**ASSIGNED TASK**
For the records that follow, return only the count of lines containing the string "false".

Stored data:
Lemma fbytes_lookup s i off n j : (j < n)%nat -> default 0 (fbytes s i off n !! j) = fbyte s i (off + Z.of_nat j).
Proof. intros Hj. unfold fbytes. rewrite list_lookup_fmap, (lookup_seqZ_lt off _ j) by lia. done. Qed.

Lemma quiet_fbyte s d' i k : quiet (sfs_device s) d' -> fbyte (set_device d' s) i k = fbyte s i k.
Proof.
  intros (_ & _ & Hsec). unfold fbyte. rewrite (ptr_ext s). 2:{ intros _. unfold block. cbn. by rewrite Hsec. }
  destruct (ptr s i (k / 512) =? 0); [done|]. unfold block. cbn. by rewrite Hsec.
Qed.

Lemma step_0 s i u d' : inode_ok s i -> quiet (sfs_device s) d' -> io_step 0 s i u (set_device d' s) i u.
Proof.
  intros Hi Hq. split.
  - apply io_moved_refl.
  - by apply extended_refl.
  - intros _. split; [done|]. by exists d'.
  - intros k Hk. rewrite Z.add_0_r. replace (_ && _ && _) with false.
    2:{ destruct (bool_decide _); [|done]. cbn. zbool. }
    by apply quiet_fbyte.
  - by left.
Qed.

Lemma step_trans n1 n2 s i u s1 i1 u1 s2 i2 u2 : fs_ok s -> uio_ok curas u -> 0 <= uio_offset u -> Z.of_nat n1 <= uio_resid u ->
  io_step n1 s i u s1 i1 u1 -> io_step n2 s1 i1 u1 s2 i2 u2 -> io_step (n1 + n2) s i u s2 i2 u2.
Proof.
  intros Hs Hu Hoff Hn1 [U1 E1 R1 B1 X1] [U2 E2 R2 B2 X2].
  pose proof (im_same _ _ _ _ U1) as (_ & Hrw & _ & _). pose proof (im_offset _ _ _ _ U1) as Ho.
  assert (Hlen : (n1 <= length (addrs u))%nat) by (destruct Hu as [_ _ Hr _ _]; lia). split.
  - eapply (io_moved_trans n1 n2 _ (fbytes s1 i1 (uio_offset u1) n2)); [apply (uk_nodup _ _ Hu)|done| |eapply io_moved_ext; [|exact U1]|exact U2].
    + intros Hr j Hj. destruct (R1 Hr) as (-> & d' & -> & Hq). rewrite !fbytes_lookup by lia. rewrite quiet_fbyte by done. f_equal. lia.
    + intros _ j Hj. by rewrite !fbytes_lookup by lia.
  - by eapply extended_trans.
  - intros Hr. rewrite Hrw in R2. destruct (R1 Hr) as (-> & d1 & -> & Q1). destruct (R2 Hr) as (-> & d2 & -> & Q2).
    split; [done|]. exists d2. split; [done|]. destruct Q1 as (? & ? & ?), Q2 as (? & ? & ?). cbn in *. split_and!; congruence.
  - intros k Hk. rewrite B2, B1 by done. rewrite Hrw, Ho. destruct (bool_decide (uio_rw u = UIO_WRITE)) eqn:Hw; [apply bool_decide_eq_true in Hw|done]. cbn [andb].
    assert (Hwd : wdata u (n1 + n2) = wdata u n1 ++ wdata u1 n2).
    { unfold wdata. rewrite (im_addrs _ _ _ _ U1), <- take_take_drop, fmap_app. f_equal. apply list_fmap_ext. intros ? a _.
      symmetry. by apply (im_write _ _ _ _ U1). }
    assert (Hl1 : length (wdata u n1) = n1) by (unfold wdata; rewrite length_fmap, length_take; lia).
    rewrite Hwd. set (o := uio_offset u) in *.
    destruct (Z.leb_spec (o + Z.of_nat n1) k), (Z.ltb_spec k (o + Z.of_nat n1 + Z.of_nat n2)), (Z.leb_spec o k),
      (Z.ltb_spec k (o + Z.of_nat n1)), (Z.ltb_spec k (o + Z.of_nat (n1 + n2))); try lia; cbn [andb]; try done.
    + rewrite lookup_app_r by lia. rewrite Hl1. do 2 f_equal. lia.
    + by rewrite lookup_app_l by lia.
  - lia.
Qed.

==

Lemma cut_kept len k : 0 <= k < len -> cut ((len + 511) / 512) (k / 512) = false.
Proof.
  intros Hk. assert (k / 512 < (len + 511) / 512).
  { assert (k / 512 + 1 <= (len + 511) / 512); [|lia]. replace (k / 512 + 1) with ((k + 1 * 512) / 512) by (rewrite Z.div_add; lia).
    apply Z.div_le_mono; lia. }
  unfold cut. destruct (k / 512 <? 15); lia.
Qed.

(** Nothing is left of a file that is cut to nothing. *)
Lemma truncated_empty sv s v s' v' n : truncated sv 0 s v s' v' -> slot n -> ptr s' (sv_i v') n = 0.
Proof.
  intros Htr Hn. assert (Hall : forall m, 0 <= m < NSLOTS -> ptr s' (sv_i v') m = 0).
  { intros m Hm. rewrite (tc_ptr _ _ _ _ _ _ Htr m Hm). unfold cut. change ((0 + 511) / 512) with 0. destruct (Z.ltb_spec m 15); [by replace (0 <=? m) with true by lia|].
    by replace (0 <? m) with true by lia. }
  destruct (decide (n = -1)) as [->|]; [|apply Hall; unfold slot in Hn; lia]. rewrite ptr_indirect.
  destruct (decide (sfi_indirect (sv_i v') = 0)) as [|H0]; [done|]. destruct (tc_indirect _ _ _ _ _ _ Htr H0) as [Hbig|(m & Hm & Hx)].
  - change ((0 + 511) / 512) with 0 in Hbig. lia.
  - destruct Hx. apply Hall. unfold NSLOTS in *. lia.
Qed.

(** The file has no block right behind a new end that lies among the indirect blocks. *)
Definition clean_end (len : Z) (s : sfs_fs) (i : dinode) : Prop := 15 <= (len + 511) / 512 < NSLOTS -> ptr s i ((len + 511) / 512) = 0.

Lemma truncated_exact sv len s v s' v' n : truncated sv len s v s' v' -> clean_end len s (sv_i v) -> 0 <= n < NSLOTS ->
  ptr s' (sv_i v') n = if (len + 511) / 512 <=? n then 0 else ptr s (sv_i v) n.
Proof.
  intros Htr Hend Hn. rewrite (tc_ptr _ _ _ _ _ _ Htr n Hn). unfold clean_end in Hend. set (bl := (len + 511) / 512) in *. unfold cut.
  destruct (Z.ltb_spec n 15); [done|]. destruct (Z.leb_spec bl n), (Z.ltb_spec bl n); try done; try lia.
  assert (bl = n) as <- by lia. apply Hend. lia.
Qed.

**RESPONSE**
2